§ Brief: Within the data that follows, set down exactly the lines from the one containing "split; [split; cbn [off limit current]; lia|]. repeat" through the one containing "pose proof (ReadAt_footprint", both ends included.

"""

(** *** The section reader *)

(** X8: the cursor of a SectionReader stays within its section.  [Seek]
    either fails and leaves the reader as it was, or moves the cursor to a
    position of the section and returns that position relative to the
    section's start; [Read] advances the cursor by the number of bytes it
    returns, never past the section's end. *)
Theorem Section_cursor_invariant :
  forall (s : SectionReader),
    cursor_ok s ->
    (forall offset whence,
        let (res, s') := Section_Seek s offset whence in
        cursor_ok s'
        /\ match res with
           | Ok pos =>
               (0 <= pos <= Section_Size s)%Z
               /\ s'.(current) = (s.(off) + pos)%Z
               /\ s'.(off) = s.(off) /\ s'.(limit) = s.(limit)
           | Err _ => s' = s
           end)
    /\ (forall plen net,
           let '((data, err), s') := fst (Section_Read s plen net) in
           cursor_ok s'
           /\ s'.(current) = (s.(current) + Z.of_nat (length data))%Z
           /\ length data <= plen).
Proof.
  intros s (Ho & Hl). split.
  - intros offset whence. unfold Section_Seek, Section_Size.
    destruct (if (whence =? SeekStart)%Z then _ else _) as [target|];
      [|split; [split; assumption|reflexivity]].
    destruct (target <? off s)%Z eqn:E1;
      [split; [split; assumption|reflexivity]|].
    destruct (limit s <? target)%Z eqn:E2;
      [split; [split; assumption|reflexivity]|].
    apply Z.ltb_ge in E1, E2. cbn [off limit current].
    rewrite !wrap64_small by lia.
    split; [split; cbn [off limit current]; lia|]. repeat split; lia.
  - intros plen net. unfold Section_Read.
    destruct (limit s <=? current s)%Z eqn:E.
    + cbn [ret fst snd]. simpl. repeat split; try lia; assumption.
    + apply Z.leb_gt in E. unfold bind, ret.
      rewrite (wrap64_small (limit s - current s)) by lia.
      set (plen' := if (limit s - current s <? Z.of_nat plen)%Z
                    then Z.to_nat (limit s - current s) else plen).
      assert (Hp : plen' <= plen
                   /\ (Z.of_nat plen' <= limit s - current s)%Z).
      { subst plen'. destruct (_ <? _)%Z eqn:E'.
        - apply Z.ltb_lt in E'. lia.
        - apply Z.ltb_ge in E'. lia. }
      pose proof (ReadAt_footprint (r_ s) plen' (current s) net) as [Hb _].
      destruct (ReadAt (r_ s) plen' (current s) net) as [[data err] net'].
      cbn [fst snd] in *. cbn [current off limit].
      rewrite wrap64_small by lia.
      split; [split; cbn [off limit current]; lia|].
      split; [reflexivity|lia].
Qed.

Lemma Section_cursor_invariant_witness :
  cursor_ok (NewSectionReader Samples.open_reader 2 6)
  /\ fst (Section_Seek (NewSectionReader Samples.open_reader 2 6) (-1) SeekEnd)
     = Ok 5%Z.
Proof.
  assert (H : cursor_ok (NewSectionReader Samples.open_reader 2 6))
    by (vm_compute; repeat split; easy).
  split; [exact H|].
  destruct (Section_cursor_invariant _ H) as [Hseek _].
  specialize (Hseek (-1)%Z SeekEnd).
  destruct (Section_Seek (NewSectionReader Samples.open_reader 2 6) (-1)
                         SeekEnd) as [res s'] eqn:E.
  vm_compute in E. injection E as <- _. reflexivity.
Defined.

Lemma RangeRequest_sends (c : Client) (url : gostring) (start len : Z)
      (net : Net) :
  snd (RangeRequest c url start len net) = net
  \/ exists req0,
      len <> 0%Z
      /\ c.(httpClient).(NewRequestWithContext) "GET" url = Ok req0
      /\ snd (RangeRequest c url start len net)
         = net ++ [build_request c req0 start len].
Proof.
  unfold RangeRequest. destruct (len =? 0)%Z eqn:E; [now left|].
  apply Z.eqb_neq in E.
  destruct (NewRequestWithContext _ _ _) as [req|e]; [|now left].
  right. exists req. split; [exact E|]. split; [reflexivity|].
  unfold bind, send, ret.
  destruct (Do _ _) as [resp|e]; [|reflexivity].
  destruct (_ || _); [|reflexivity].
  destruct (_ && _); reflexivity.
Qed.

"""

§ Answer for this exercise:
    split; [split; cbn [off limit current]; lia|]. repeat split; lia.
  - intros plen net. unfold Section_Read.
    destruct (limit s <=? current s)%Z eqn:E.
    + cbn [ret fst snd]. simpl. repeat split; try lia; assumption.
    + apply Z.leb_gt in E. unfold bind, ret.
      rewrite (wrap64_small (limit s - current s)) by lia.
      set (plen' := if (limit s - current s <? Z.of_nat plen)%Z
                    then Z.to_nat (limit s - current s) else plen).
      assert (Hp : plen' <= plen
                   /\ (Z.of_nat plen' <= limit s - current s)%Z).
      { subst plen'. destruct (_ <? _)%Z eqn:E'.
        - apply Z.ltb_lt in E'. lia.
        - apply Z.ltb_ge in E'. lia. }
      pose proof (ReadAt_footprint (r_ s) plen' (current s) net) as [Hb _].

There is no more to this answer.